● What is needed:
Using the listing that follows, filter out every line lacking the string "kArray" and return the rest.

● Extracted entries:
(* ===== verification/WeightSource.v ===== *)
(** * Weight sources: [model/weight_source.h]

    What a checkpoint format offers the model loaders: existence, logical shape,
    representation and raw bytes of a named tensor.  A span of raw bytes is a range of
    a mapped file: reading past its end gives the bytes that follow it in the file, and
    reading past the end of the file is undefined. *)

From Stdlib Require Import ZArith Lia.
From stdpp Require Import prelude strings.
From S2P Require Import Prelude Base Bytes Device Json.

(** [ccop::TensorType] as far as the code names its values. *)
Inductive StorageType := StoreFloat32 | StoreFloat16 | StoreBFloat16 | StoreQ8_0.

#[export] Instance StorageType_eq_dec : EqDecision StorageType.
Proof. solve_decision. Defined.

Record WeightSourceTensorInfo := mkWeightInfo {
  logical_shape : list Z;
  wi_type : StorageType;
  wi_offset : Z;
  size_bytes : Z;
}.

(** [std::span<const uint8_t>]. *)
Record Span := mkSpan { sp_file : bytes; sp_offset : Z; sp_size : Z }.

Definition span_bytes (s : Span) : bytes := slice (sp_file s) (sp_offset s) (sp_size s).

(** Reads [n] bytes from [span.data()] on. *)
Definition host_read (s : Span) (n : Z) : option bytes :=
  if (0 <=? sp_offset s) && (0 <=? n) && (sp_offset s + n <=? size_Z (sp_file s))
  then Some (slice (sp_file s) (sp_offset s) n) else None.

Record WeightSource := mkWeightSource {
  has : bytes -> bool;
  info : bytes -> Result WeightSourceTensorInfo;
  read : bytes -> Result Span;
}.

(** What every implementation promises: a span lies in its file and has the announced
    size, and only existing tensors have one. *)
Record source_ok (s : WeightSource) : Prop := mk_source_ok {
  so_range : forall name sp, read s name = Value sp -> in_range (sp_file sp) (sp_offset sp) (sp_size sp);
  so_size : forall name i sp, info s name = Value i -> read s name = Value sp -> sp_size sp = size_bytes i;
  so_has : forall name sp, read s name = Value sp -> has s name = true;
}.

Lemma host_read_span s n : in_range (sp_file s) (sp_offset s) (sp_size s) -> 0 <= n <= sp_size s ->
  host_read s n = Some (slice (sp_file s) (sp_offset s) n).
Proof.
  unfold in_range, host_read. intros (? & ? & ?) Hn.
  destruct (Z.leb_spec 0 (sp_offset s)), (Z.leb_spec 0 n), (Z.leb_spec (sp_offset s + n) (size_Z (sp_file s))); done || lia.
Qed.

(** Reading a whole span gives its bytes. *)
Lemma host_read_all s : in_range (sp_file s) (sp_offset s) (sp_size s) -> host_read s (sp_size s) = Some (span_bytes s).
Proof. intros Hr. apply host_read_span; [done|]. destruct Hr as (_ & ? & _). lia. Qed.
---
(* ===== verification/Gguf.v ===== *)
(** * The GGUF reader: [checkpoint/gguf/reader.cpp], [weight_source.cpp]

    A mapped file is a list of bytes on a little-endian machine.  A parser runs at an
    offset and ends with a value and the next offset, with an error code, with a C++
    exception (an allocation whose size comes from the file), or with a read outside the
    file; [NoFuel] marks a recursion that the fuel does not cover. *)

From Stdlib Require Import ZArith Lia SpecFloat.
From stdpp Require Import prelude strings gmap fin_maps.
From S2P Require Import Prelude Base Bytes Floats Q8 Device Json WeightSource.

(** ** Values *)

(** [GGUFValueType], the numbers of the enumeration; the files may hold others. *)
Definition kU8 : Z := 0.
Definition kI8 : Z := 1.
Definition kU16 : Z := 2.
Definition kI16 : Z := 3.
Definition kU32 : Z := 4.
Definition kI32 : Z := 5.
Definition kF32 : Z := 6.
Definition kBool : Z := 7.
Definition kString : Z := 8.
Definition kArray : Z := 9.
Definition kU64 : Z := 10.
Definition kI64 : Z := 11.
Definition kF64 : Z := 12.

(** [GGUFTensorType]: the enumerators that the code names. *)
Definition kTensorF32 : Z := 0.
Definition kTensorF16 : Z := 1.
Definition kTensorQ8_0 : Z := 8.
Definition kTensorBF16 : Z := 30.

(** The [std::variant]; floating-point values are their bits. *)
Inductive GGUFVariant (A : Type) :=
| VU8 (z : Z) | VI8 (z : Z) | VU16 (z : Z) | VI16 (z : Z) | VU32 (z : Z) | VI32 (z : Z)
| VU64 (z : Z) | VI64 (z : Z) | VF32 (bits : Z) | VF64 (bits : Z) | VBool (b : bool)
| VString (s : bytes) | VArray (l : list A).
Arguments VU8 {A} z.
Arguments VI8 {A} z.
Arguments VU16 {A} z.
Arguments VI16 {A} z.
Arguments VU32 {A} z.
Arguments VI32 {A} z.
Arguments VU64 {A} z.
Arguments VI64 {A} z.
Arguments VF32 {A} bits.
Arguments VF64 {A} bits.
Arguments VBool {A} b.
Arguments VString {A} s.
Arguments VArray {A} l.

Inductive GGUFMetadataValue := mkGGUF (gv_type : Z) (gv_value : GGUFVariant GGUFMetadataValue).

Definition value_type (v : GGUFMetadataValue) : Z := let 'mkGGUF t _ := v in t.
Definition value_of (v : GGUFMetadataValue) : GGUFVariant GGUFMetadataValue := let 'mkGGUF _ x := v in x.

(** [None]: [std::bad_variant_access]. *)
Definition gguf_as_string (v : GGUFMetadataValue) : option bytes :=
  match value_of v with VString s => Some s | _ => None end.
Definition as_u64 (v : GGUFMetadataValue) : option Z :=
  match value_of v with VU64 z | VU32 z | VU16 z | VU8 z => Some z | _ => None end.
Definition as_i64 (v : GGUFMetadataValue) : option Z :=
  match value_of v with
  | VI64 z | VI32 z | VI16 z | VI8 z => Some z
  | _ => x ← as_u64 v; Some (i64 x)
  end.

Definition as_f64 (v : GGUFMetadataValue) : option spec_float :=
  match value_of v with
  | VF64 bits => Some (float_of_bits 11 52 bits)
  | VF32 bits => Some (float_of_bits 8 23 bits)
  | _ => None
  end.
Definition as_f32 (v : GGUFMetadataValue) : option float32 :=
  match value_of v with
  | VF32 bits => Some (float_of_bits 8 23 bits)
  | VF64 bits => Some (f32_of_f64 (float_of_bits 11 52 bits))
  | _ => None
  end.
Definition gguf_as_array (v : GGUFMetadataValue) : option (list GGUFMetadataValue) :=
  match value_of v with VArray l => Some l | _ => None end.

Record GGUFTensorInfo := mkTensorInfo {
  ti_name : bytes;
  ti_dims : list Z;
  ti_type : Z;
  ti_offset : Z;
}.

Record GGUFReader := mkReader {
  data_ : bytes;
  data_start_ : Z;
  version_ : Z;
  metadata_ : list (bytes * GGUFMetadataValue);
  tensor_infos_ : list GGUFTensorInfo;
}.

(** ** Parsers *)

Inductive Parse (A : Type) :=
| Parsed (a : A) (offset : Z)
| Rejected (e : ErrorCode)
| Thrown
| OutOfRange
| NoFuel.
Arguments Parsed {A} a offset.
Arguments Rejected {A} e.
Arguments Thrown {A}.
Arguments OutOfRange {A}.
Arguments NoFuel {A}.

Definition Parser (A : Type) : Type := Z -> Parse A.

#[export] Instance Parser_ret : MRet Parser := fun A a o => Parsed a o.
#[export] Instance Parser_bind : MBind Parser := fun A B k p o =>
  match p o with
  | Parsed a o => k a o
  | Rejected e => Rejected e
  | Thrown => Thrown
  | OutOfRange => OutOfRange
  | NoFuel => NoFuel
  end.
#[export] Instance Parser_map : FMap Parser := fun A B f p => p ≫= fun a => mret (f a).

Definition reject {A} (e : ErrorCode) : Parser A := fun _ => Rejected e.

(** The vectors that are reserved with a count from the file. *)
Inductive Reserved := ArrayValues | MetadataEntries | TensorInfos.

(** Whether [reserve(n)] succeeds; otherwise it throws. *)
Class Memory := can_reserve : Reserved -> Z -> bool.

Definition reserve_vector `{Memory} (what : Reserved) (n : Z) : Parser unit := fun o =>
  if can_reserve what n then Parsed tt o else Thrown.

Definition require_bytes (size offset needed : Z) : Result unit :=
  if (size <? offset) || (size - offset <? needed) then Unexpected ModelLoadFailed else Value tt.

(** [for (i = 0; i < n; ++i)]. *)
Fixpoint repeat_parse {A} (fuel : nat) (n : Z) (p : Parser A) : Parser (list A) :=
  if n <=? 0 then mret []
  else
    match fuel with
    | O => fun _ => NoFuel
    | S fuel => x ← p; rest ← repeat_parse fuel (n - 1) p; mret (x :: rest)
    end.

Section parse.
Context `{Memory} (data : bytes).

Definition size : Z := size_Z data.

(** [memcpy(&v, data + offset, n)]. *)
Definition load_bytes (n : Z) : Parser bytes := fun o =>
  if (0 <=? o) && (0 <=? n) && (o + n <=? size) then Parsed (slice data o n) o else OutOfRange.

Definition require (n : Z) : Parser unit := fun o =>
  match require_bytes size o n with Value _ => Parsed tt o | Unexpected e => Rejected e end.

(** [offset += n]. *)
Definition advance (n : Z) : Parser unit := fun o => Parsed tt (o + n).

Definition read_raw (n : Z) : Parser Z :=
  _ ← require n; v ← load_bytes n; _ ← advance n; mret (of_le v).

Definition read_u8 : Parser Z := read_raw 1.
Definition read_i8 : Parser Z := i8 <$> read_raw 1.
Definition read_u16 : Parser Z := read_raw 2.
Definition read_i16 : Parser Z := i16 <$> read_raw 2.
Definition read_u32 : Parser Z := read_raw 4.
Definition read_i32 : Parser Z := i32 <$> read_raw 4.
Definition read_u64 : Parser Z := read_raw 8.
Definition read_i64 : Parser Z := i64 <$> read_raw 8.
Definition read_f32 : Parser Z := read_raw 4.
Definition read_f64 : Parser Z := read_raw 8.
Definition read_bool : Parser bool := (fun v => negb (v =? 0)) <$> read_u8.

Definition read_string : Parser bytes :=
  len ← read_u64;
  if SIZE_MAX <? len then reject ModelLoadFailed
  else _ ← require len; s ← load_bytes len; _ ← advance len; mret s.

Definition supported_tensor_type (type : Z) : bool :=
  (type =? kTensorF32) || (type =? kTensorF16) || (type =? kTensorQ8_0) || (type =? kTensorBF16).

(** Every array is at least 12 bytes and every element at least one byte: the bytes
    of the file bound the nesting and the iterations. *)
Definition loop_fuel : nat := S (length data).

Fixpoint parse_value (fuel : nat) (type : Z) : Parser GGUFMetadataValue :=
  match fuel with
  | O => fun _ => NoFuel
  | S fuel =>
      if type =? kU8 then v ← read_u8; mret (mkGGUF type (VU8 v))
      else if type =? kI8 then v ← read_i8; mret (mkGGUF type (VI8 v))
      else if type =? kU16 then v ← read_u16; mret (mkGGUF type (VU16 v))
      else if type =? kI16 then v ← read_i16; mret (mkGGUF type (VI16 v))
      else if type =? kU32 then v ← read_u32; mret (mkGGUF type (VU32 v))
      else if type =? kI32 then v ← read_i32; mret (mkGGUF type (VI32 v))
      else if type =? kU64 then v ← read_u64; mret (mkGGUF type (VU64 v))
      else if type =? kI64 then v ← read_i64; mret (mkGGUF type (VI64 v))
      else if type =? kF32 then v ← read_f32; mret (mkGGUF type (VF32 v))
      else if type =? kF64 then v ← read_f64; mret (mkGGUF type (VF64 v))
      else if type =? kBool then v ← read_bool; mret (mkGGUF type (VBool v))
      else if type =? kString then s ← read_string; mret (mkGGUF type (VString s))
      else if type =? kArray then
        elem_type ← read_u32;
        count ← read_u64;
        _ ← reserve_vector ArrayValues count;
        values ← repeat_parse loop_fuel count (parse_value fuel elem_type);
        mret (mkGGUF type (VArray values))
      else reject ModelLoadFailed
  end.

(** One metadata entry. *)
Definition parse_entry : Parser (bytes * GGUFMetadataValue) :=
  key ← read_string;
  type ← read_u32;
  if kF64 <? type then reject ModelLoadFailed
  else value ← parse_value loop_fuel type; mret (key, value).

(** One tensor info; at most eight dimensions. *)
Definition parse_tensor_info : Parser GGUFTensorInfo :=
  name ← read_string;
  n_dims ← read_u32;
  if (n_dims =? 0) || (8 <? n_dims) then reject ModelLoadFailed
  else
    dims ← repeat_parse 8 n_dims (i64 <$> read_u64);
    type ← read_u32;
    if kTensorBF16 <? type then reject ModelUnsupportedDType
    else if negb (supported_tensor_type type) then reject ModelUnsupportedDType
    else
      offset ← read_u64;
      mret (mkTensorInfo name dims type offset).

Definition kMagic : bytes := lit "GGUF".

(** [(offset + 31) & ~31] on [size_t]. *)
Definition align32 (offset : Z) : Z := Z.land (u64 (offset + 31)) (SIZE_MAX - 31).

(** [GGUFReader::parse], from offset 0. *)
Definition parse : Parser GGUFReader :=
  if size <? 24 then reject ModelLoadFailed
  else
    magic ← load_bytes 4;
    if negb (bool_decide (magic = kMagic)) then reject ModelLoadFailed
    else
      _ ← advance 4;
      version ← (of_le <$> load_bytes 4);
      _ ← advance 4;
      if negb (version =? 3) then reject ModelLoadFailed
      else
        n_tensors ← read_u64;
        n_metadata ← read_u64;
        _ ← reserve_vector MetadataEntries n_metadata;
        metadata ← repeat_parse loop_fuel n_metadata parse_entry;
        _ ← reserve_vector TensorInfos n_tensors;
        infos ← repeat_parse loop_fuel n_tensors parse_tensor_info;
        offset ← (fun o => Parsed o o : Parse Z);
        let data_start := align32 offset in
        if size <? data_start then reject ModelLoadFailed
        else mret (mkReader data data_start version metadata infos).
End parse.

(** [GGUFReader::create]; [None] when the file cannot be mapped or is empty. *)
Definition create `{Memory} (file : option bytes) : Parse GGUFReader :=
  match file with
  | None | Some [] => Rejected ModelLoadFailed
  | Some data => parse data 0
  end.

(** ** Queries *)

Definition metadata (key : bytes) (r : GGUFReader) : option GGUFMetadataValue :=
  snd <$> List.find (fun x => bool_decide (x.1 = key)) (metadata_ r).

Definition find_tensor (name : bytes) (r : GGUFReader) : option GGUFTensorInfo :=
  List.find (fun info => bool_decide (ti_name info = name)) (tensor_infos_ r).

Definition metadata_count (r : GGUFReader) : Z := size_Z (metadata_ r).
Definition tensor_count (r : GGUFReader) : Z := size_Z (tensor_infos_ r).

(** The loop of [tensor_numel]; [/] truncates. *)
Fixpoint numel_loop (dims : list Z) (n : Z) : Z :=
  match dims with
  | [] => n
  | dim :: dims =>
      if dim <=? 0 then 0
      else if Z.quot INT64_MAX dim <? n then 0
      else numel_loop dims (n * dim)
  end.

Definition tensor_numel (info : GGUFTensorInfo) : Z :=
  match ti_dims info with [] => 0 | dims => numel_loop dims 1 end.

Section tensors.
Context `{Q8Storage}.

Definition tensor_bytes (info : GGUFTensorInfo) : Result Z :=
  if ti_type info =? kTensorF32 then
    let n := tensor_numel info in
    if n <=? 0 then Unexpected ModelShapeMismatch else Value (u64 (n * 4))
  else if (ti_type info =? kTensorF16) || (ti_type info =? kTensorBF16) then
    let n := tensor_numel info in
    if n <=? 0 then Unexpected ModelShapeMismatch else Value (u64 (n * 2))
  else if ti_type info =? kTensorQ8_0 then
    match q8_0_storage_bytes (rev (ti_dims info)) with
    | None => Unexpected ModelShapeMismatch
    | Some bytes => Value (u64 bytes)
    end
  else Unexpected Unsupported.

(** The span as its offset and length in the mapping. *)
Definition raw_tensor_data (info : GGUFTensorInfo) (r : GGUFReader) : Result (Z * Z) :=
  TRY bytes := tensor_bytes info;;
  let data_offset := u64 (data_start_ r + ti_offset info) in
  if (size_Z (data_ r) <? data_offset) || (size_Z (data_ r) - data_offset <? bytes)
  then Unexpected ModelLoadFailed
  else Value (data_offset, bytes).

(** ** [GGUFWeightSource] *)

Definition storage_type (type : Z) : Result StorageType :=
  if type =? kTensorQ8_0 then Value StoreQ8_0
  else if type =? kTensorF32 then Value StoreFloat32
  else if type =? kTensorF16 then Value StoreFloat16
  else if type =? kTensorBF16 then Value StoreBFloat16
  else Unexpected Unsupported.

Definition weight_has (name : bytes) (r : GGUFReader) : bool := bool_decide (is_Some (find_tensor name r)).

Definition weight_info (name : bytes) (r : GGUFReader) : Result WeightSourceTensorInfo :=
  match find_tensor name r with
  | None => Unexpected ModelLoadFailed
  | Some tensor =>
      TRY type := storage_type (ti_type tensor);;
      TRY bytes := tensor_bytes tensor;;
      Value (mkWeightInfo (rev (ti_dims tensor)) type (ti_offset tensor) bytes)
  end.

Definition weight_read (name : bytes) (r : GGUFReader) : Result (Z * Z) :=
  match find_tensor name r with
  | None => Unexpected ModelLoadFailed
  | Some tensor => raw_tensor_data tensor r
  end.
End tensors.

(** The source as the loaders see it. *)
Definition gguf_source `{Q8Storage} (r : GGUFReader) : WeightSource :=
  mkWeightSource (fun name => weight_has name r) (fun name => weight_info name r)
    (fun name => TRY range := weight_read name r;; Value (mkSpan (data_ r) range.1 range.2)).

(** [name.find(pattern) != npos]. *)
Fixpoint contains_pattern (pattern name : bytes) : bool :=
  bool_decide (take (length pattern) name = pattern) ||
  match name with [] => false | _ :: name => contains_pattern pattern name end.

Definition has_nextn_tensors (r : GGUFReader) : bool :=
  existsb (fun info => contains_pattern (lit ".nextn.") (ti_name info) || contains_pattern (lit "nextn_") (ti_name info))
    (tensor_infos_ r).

● Answer box:
Definition kArray : Z := 9.
      else if type =? kArray then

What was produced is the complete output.